After finding what appear to be identical segments of DNA between pairs of people, Timber will filter out those that do not appear to have been inherited from a recent common ancestor.  For identical segments of the indicated sizes, bars show the proportion filtered out by Timber in a set of over 300,000 individuals. (Note: CentiMorgans (cM) are a unit of distance in the human genome.)
After finding what appear to be identical segments of DNA between pairs of people, Timber will filter out those that do not appear to have been inherited from a recent common ancestor. For identical segments of the indicated sizes, bars show the proportion filtered out by Timber in a set of over 300,000 individuals. (Note: CentiMorgans (cM) are a unit of distance in the human genome.)

What this chart clearly shows is that when trying to identify DNA matches who share DNA from a recent common ancestor, there is much more to it than the sizes of the identical DNA segments. Longer identical segments don’t necessarily prove that two people have a recent common ancestor.  DNA matching among hundreds of thousands of people has shown that even long identical segments can indicate shared ancestry, shared population history, or a more distant shared ancestor.

The good news is that by using a filter like Timber, we can find shared DNA that is more likely to be due to recent common ancestors.  It’s important to keep in mind that identifying identical segments and filtering them are both statistical decisions; so, it is difficult to base conclusions on any particular shared segment of DNA alone.  But in aggregate, a large number of experiments on data from real families as well as computationally engineered ones have shown that Timber is exceptionally powerful at removing DNA matches that are due to more distant relationships.

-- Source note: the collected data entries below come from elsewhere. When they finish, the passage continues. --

(** * achandswim: ACH payment file to SWIM settlement file

    A shallow embedding of [achandswim.py] and the properties of its
    parser, its file reconstruction, its settlement lines and its routing
    number validator.

    Conventions of the embedding.
    - A Python [str] is a [string], a character standing for the code point
      of its number: the text of the files is taken to have code points below
      256, as an ACH file has, and on such text the primitives below are
      those of Python (Unicode 14.0).  The argument of the routing number
      validator is any [str]: there a [str] is also modelled as a [text],
      the list of its code points.
    - A Python [int] is a [Z].
    - A raised exception is the constructor [Raise] of [res]; the functions of
      the script that catch every exception and return [False] are the ones
      whose result is read with [ok].
    - The mutable [ScriptData] object is passed explicitly: a function that
      mutates it returns the new value.
    - The input file is the list of its lines, in the order the [for] loop
      over the file object yields them.
    - The route number of the institution is taken to be digits, so that the
      pattern the parser builds from it matches it as it is written. *)

From Stdlib Require Import String Ascii ZArith List Bool Arith Lia.
Import ListNotations.

Local Open Scope string_scope.
Local Open Scope list_scope.

Infix "+++" := String.append (right associativity, at level 60).

(** ** Python primitives used by the script *)

Module Py.

(** Exceptions the script can raise in the code that is modelled. *)
Inductive exn : Type :=
| ValueError
| IndexError
| KeyError
| TypeError.

Inductive res (A : Type) : Type :=
| Ok (a : A)
| Raise (e : exn).

Arguments Ok {A} a.
Arguments Raise {A} e.

Definition bind {A B : Type} (m : res A) (k : A -> res B) : res B :=
  match m with
  | Ok a => k a
  | Raise e => Raise e
  end.

Definition map_res {A B : Type} (f : A -> B) (m : res A) : res B :=
  match m with
  | Ok a => Ok (f a)
  | Raise e => Raise e
  end.

Definition ok {A : Type} (m : res A) : bool :=
  match m with
  | Ok _ => true
  | Raise _ => false
  end.

(** *** Characters *)

Definition is_digit (c : ascii) : bool :=
  let n := nat_of_ascii c in (48 <=? n)%nat && (n <=? 57)%nat.

Definition digit_val (c : ascii) : Z := Z.of_nat (nat_of_ascii c - 48).

Definition digit_char (d : Z) : ascii := ascii_of_nat (48 + Z.to_nat d).

(** White space of [str.strip] below 256: TAB, LF, VT, FF, CR, the four
    separators 28..31, the space, NEL (133) and the no-break space (160). *)
Definition is_space (c : ascii) : bool :=
  let n := nat_of_ascii c in
  ((9 <=? n)%nat && (n <=? 13)%nat) || ((28 <=? n)%nat && (n <=? 32)%nat) ||
  (n =? 133)%nat || (n =? 160)%nat.

(** White space that [int] skips around a literal: the same without the
    separators 28..31, which [int] refuses. *)
Definition is_space_int (c : ascii) : bool :=
  let n := nat_of_ascii c in
  ((9 <=? n)%nat && (n <=? 13)%nat) || (n =? 32)%nat ||
  (n =? 133)%nat || (n =? 160)%nat.

(** The characters below 256 that [str.isdigit] accepts: the decimal digits
    and the superscripts two, three (178, 179) and one (185), which [int]
    refuses. *)
Definition is_digit_or_superscript (c : ascii) : bool :=
  let n := nat_of_ascii c in
  is_digit c || (n =? 178)%nat || (n =? 179)%nat || (n =? 185)%nat.

(** *** Slices *)

(** [s[a:b]] for [0 <= a <= b]; the slice is clipped to the string. *)
Definition slice (a b : nat) (s : string) : string := substring a (b - a) s.

(** [s[-n:]] *)
Definition suffix (n : nat) (s : string) : string :=
  substring (String.length s - n) n s.

(** [s[:-n]] for [n > 0] *)
Definition drop_last (n : nat) (s : string) : string :=
  substring 0 (String.length s - n) s.

(** [s[i]], which raises [IndexError] out of range. *)
Definition index (i : nat) (s : string) : res ascii :=
  match get i s with
  | Some c => Ok c
  | None => Raise IndexError
  end.

Definition startswith (p s : string) : bool := prefix p s.

Definition endswith (p s : string) : bool :=
  (String.length p <=? String.length s)%nat && (suffix (String.length p) s =? p)%string.

(** [p in s] *)
Fixpoint contains (p s : string) : bool :=
  prefix p s ||
  match s with
  | EmptyString => false
  | String _ r => contains p r
  end.

(** *** Stripping *)

Fixpoint lstrip_where (f : ascii -> bool) (s : string) : string :=
  match s with
  | EmptyString => EmptyString
  | String c r => if f c then lstrip_where f r else s
  end.

Fixpoint rstrip_where (f : ascii -> bool) (s : string) : string :=
  match s with
  | EmptyString => EmptyString
  | String c r =>
      let r' := rstrip_where f r in
      if f c && (r' =? "")%string then EmptyString else String c r'
  end.

(** [s.strip()] *)
Definition strip (s : string) : string :=
  rstrip_where is_space (lstrip_where is_space s).

(** [s.lstrip('0')] *)
Definition lstrip0 (s : string) : string :=
  lstrip_where (fun c => (c =? "0")%char) s.

(** [s.replace(' ', '')] *)
Fixpoint remove_spaces (s : string) : string :=
  match s with
  | EmptyString => EmptyString
  | String c r =>
      if (c =? " ")%char then remove_spaces r else String c (remove_spaces r)
  end.

(** [s or '0'] *)
Definition or_zero (s : string) : string :=
  if (s =? "")%string then "0" else s.

Definition truthy (s : string) : bool := negb (s =? "")%string.

Fixpoint all_digits (s : string) : bool :=
  match s with
  | EmptyString => true
  | String c r => is_digit c && all_digits r
  end.

Fixpoint all_chars (f : ascii -> bool) (s : string) : bool :=
  match s with
  | EmptyString => true
  | String c r => f c && all_chars f r
  end.

(** [s.isdigit()]: at least one character, and every character one that
    [str.isdigit] accepts. *)
Definition isdigit (s : string) : bool :=
  truthy s && all_chars is_digit_or_superscript s.

Fixpoint repeat_char (c : ascii) (n : nat) : string :=
  match n with
  | O => EmptyString
  | S k => String c (repeat_char c k)
  end.

Definition nl : string := String (ascii_of_nat 10) EmptyString.

(** ['\n'.join(lines) + '\n'] *)
Definition join_lines (lines : list string) : string :=
  String.concat nl lines +++ nl.

(** *** [str(int)] *)

Fixpoint digits_fuel (fuel : nat) (n : Z) (acc : string) : string :=
  match fuel with
  | O => acc
  | S f =>
      let acc' := String (digit_char (n mod 10)) acc in
      if (n / 10 =? 0)%Z then acc' else digits_fuel f (n / 10) acc'
  end.

(** Decimal digits of [n >= 0]; [S (log2 n)] digits are always enough. *)
Definition str_nonneg (n : Z) : string :=
  digits_fuel (S (Z.to_nat (Z.log2 n))) n EmptyString.

Definition str (z : Z) : string :=
  if (z <? 0)%Z then String "-" (str_nonneg (- z)) else str_nonneg z.

(** *** [int(str)] *)

(** The digits of a decimal literal: a digit, then digits each optionally
    preceded by one underscore.  [prev] tells that the previous character
    was a digit. *)
Fixpoint parse_digits (s : string) (acc : Z) (prev : bool) : option Z :=
  match s with
  | EmptyString => if prev then Some acc else None
  | String c r =>
      if is_digit c then parse_digits r (10 * acc + digit_val c)%Z true
      else if (c =? "_")%char && prev then parse_digits r acc false
      else None
  end.

Definition int (s : string) : res Z :=
  let t := rstrip_where is_space_int (lstrip_where is_space_int s) in
  let signed :=
    match t with
    | String "+" r => parse_digits r 0 false
    | String "-" r => option_map Z.opp (parse_digits r 0 false)
    | _ => parse_digits t 0 false
    end in
  match signed with
  | Some z => Ok z
  | None => Raise ValueError
  end.

(** *** Format specifications *)

(** [{:c>w s}]: right aligned in width [w], filled with [c]; never cut. *)
Definition pad_left (c : ascii) (w : nat) (s : string) : string :=
  repeat_char c (w - String.length s) +++ s.

(** [{:c<w s}]: left aligned in width [w], filled with [c]; never cut. *)
Definition pad_right (c : ascii) (w : nat) (s : string) : string :=
  s +++ repeat_char c (w - String.length s).

(** [{:0wd}]: zero padding after the sign. *)
Definition fmt_0d (w : nat) (z : Z) : string :=
  if (z <? 0)%Z
  then String "-" (pad_left "0" (w - 1) (str_nonneg (- z)))
  else pad_left "0" w (str_nonneg z).

(** [{:>0wd}]: the alignment is given, so the zeros go before the sign. *)
Definition fmt_r0d (w : nat) (z : Z) : string := pad_left "0" w (str z).

(** *** Text of any code points *)

(** A [str] as the list of its code points. *)
Definition text : Type := list N.

Definition code_points (s : string) : text :=
  map N_of_ascii (list_ascii_of_string s).

(** The decimal digits of Unicode 14.0 come in 66 runs of ten, from the
    digit zero to the digit nine of a script; these are the code points of
    the zeros. *)
Definition decimal_zeros : list N :=
  [48; 1632; 1776; 1984; 2406; 2534; 2662; 2790; 2918; 3046; 3174; 3302;
   3430; 3558; 3664; 3792; 3872; 4160; 4240; 6112; 6160; 6470; 6608; 6784;
   6800; 6992; 7088; 7232; 7248; 42528; 43216; 43264; 43472; 43504; 43600;
   44016; 65296; 66720; 68912; 69734; 69872; 69942; 70096; 70384; 70736;
   70864; 71248; 71360; 71472; 71904; 72016; 72784; 73040; 73120; 92768;
   92864; 93008; 120782; 120792; 120802; 120812; 120822; 123200; 123632;
   125264; 130032]%N.

(** The value of a decimal digit. *)
Definition decimal (c : N) : option Z :=
  match find (fun z => (z <=? c)%N && (c <? z + 10)%N) decimal_zeros with
  | Some z => Some (Z.of_N (c - z))
  | None => None
  end.

(** [c.isdecimal()] *)
Definition is_decimal (c : N) : bool :=
  match decimal c with
  | Some _ => true
  | None => false
  end.

(** The digits that are no decimal digits (superscripts, subscripts,
    circled digits and the like), as ranges of code points. *)
Definition other_digits : list (N * N) :=
  [(178, 179); (185, 185); (4969, 4977); (6618, 6618); (8304, 8304);
   (8308, 8313); (8320, 8329); (9312, 9320); (9332, 9340); (9352, 9360);
   (9450, 9450); (9461, 9469); (9471, 9471); (10102, 10110);
   (10112, 10120); (10122, 10130); (68160, 68163); (69216, 69224);
   (69714, 69722); (127232, 127242)]%N.

(** [c.isdigit()] for one character. *)
Definition is_digit_point (c : N) : bool :=
  is_decimal c ||
  existsb (fun r => (fst r <=? c)%N && (c <=? snd r)%N) other_digits.

(** [s.isdigit()] on a [text]. *)
Definition isdigit_text (s : text) : bool :=
  match s with
  | [] => false
  | _ => forallb is_digit_point s
  end.

(** [int(c)] for a [str] of the one character [c]: the value of a decimal
    digit; no other character is a literal on its own. *)
Definition int_point (c : N) : res Z :=
  match decimal c with
  | Some d => Ok d
  | None => Raise ValueError
  end.

(** [s[a:b]] on a [text], for [0 <= a <= b]. *)
Definition slice_text (a b : nat) (s : text) : text :=
  firstn (b - a) (skipn a s).

(** [s == t] on texts. *)
Fixpoint text_eqb (s t : text) : bool :=
  match s, t with
  | [], [] => true
  | c :: s', d :: t' => (c =? d)%N && text_eqb s' t'
  | _, _ => false
  end.

End Py.

Notation "x <- m ;; k" := (Py.bind m (fun x => k))
  (at level 61, m at next level, right associativity).
Notation "' p <- m ;; k" := (Py.bind m (fun p => k))
  (at level 61, p pattern, m at next level, right associativity).

(** ** The script *)

Module Ach.
Import Py.

(** Command line arguments read by the modelled code.  The database (the
    business date of the holds and the holds staged per record) and the
    report-only switch that guards it are left out: a failed insert is
    caught and only printed, and none of it touches a field below. *)
Record Args : Type := {
  FTFCU_ROUTENBR : string;
  GL_ACCTNBR : string;
  CASH_BOX_NUMBER : string;
  EFFDATE : string
}.

(** An element of the lists the script builds with mixed contents. *)
Inductive PyVal : Type :=
| VStr (s : string)
| VInt (z : Z).

(** [swim_file_info]: the format strings are the functions [rptFmt] is never
    used and [swimFmt] is [swimFmt_format] below; [achToDnaTc] is
    [achToDnaTc] below. *)
Record SwimFileInfo : Type := {
  effDate : string;
  swimCt : Z;
  extPmtCt : Z;
  glDrAmt : Z;
  glCrAmt : Z;
  extPmtAmt : Z
}.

Since Timber is powered by DNA matching results among hundreds of thousands of people, Timber is a personalized filter that is uniquely possible with AncestryDNA’s enormous database.  And as a result, AncestryDNA test-takers can receive DNA matches that are more reliable for genealogy research.

 

Julie Granka

Julie has been a population geneticist at AncestryDNA since May 2013. Before that, Julie received her Ph.D. in Biology and M.S. in Statistics from Stanford University, where she studied genetic data from human populations and developed computational tools to answer questions about population history and evolution. She also spent time collecting and studying DNA using spit-collection tubes like the ones in an AncestryDNA kit. Julie likes to spend her non-computer time enjoying the outdoors – hiking, biking, running, swimming, camping, and picnicking. But if she’s inside, she’s baking, drawing, and painting.

Comments

  1. Annette Kapple

    Timber eliminated my mother’s 3rd cousin. I’m not crazy about it. I’m not finding as many cousin matches as I did before Timber. I realize I was getting some false positive results, but some good matches were lost. Would like to see an improved filter.

    • Susan Gates

      I have a new-found half brother who also submitted DNA to ancestry. I was hoping that my test would confirm our relationship, but it hasn’t. It appears that Timber could be the culprit. Can this be checked by other methods? How infallible is Ancestry’s DNA testing?

  2. Shannon Christmas

    Define the terms “recent common ancestor” and “more distant common ancestor.” Without an in-depth discussion and review of the underlying data, this post touting the value of AncestryDNA’s Timber algorithm remains unpersuasive. As discussed in the first comment, the overly aggressive Timber has eliminated and miscategorized many AncestryDNA customers’ matches, generating false negatives and making more closely related matches much more difficult to locate on our match lists. Timber appears to struggle with determining which segments indicate a traceable common ancestor and which are simply artifacts of shared biogeographical ancestry. While customers complain about the abundance of false negatives and the hit-or-miss relationship predictions, AncestryDNA continues take a self-congratulatory tone. Customers can appreciate AncestryDNA’s attempt to minimize false positive matches (a phenomenon that should never have existed in the first place), the effort has clearly overshot its goal. Meanwhile, AncestryDNA has yet to equip their genetic genealogy product with essential analytic tools (matching DNA segment data and a chromosome browser) or deliver the level of transparency required to conduct autosomal DNA genealogy. This is unacceptable, unethical, and unconscionable. Given the state of AncestryDNA, the company’s leadership and science staff ought to expend less energy and fewer resources applauding themselves and, instead, produce a product worthy of the current price. The status quo fails to impress.

  3. Barbara B

    I’m glad to see a discussion of Timber. Maybe you can throw some light on my experience. I had two matches at 18.9 cM, who also matched each other 18.9 cM. After Timbering, only one remained, a “Good” match. They had virtually the same start and stop points – if anything, the match that disappeared was a tiny bit bigger.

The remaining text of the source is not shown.